Recorded information:
(** * GoPlaces: the coordinate formatter, the generation relay and the
      client-side photo cache

    A shallow embedding of
    - [src/server/src/index.ts]: [convertToDMS] and the handler of
      [POST /api/generate];
    - [src/client/src/App.tsx]: [handleImageUpload], [loadSavedImage] and the
      file reconstruction of [handleGenerate].

    JavaScript numbers are IEEE-754 binary64 values.  They are modelled by the
    Standard Library's executable specification of binary floating point
    ([spec_float], precision 53, maximal exponent 1024), so every arithmetic
    step of [convertToDMS] rounds the way the program's does.  Strings are byte
    strings holding the UTF-8 encoding of the JavaScript text. *)

From Stdlib Require Import ZArith Lia String Ascii List Bool DecimalString.
From Stdlib Require Import Floats.SpecFloat Strings.Byte.
From stdpp Require Import base option gmap strings list.

Open Scope Z_scope.

(** ** JavaScript numbers *)

Module Num.

Definition prec : Z := 53.
Definition emax : Z := 1024.

(** A JavaScript [number]. *)
Definition number : Type := spec_float.

(** The values that are binary64 numbers: a finite one has its mantissa
    and exponent in canonical form. *)
Definition is_double (x : number) : Prop := valid_binary prec emax x = true.

(** Finite numbers: neither [NaN] nor an infinity ([Number.isFinite]). *)
Definition isFinite (x : number) : bool :=
  match x with
  | S754_zero _ | S754_finite _ _ _ => true
  | _ => false
  end.

Definition NaN : number := S754_nan.
Definition zero : number := S754_zero false.

(** The number an integer literal denotes. *)
Definition ofZ (n : Z) : number := binary_normalize prec emax n 0 false.

(** [x * y] and [x - y]. *)
Definition mul (x y : number) : number := SFmul prec emax x y.
Definition sub (x y : number) : number := SFsub prec emax x y.

(** [x >= y] and [x < y]; both are false when an operand is [NaN]. *)
Definition ge (x y : number) : bool := SFleb y x.
Definition lt (x y : number) : bool := SFltb x y.

(** Structural equality; on canonical values it is "the same number",
    telling [+0] from [-0]. *)
Definition same (x y : number) : bool :=
  match x, y with
  | S754_zero a, S754_zero b => Bool.eqb a b
  | S754_infinity a, S754_infinity b => Bool.eqb a b
  | S754_nan, S754_nan => true
  | S754_finite a m e, S754_finite b m' e' =>
      Bool.eqb a b && Pos.eqb m m' && Z.eqb e e'
  | _, _ => false
  end.

(** [Math.abs]. *)
Definition Math_abs (x : number) : number := SFabs x.

(** [Math.floor]: [NaN], the infinities and the zeros are returned as they
    are; a finite number with a non-negative exponent is an integer
    already; otherwise the signed mantissa is divided by the power of two
    ([Z.div] rounds towards minus infinity). *)
Definition Math_floor (x : number) : number :=
  match x with
  | S754_finite s m e =>
      if 0 <=? e then x
      else
        let q := cond_Zopp s (Z.pos m) / 2 ^ (- e) in
        if q =? 0 then S754_zero s else ofZ q
  | _ => x
  end.

(** [Math.round]: the integer nearest to [x], a tie going towards plus
    infinity, that is [floor (x + 1/2)] computed exactly; a result of zero
    keeps the sign of [x]. *)
Definition Math_round (x : number) : number :=
  match x with
  | S754_finite s m e =>
      if 0 <=? e then x
      else
        let q := (2 * cond_Zopp s (Z.pos m) + 2 ^ (- e)) / 2 ^ (- e + 1) in
        if q =? 0 then S754_zero s else ofZ q
  | _ => x
  end.

(** The number nearest to [s * 10 ^ p], for [0 <= s]: the value of a
    decimal literal. *)
Definition ofDecimal (s p : Z) : number :=
  match s with
  | Z.pos m =>
      if 0 <=? p then ofZ (s * 10 ^ p)
      else SFdiv prec emax (S754_finite false m 0)
                          (S754_finite false (Z.to_pos (10 ^ (- p))) 0)
  | _ => zero
  end.

(** *** Vocabulary of the rounding lemmas *)

(** What [n] right shifts of the record of [M] hold: the quotient, and the
    position of the remainder with respect to half of [2 ^ n]. *)
Definition shr_inv (M n : Z) (r : shr_record) : Prop :=
  shr_m r = M / 2 ^ n /\
  exists u, 0 <= u < 2 ^ n /\
    2 * (M mod 2 ^ n) = (if shr_r r then 2 ^ n else 0) + u /\
    shr_s r = negb (u =? 0).

(** [below B x]: [x] is [+0], or a positive binary64 number less than the
    integer [B] (which makes its exponent negative). *)
Definition below (B : Z) (x : number) : Prop :=
  x = S754_zero false \/
  exists mf ef, x = S754_finite false mf ef /\ bounded prec emax mf ef = true /\
                ef < 0 /\ Z.pos mf < B * 2 ^ (- ef).

(** The number of a non-negative integer, as [Math.floor] and [Math.round]
    return it. *)
Definition nat_number (d : Z) : number :=
  if d =? 0 then S754_zero false else ofZ d.

(** *** [Number::toString] (radix 10) *)

(** Decimal numeral of a non-negative integer. *)
Definition decimal (n : Z) : string :=
  NilZero.string_of_uint (N.to_uint (Z.to_N n)).

(** [pow10_le n m e]: [10 ^ n <= m * 2 ^ e], decided on integers. *)
Definition pow10_le (n : Z) (m : positive) (e : Z) : bool :=
  10 ^ Z.max n 0 * 2 ^ Z.max (- e) 0 <=? Z.pos m * 2 ^ Z.max e 0 * 10 ^ Z.max (- n) 0.

(** The [n] with [10 ^ (n - 1) <= m * 2 ^ e < 10 ^ n]: an estimate from the
    binary logarithm, moved by at most a few steps. *)
Fixpoint adjust_exp10 (fuel : nat) (n : Z) (m : positive) (e : Z) : Z :=
  match fuel with
  | O => n
  | S fuel' =>
      if negb (pow10_le (n - 1) m e) then adjust_exp10 fuel' (n - 1) m e
      else if pow10_le n m e then adjust_exp10 fuel' (n + 1) m e
      else n
  end.

Definition exp10 (m : positive) (e : Z) : Z :=
  adjust_exp10 4 ((Z.log2 (Z.pos m) + e) * 30103 / 100000 + 1) m e.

Task objective: Beginning at the line with "(** *** Vocabulary of the rounding lemmas *)" and ending at the line with "Definition nat_number (d", reproduce each line of the data above exactly, and add no other lines.

Your solution:
(** *** Vocabulary of the rounding lemmas *)

(** What [n] right shifts of the record of [M] hold: the quotient, and the
    position of the remainder with respect to half of [2 ^ n]. *)
Definition shr_inv (M n : Z) (r : shr_record) : Prop :=
  shr_m r = M / 2 ^ n /\
  exists u, 0 <= u < 2 ^ n /\
    2 * (M mod 2 ^ n) = (if shr_r r then 2 ^ n else 0) + u /\
    shr_s r = negb (u =? 0).

(** [below B x]: [x] is [+0], or a positive binary64 number less than the
    integer [B] (which makes its exponent negative). *)
Definition below (B : Z) (x : number) : Prop :=
  x = S754_zero false \/
  exists mf ef, x = S754_finite false mf ef /\ bounded prec emax mf ef = true /\
                ef < 0 /\ Z.pos mf < B * 2 ^ (- ef).

(** The number of a non-negative integer, as [Math.floor] and [Math.round]
    return it. *)
Definition nat_number (d : Z) : number :=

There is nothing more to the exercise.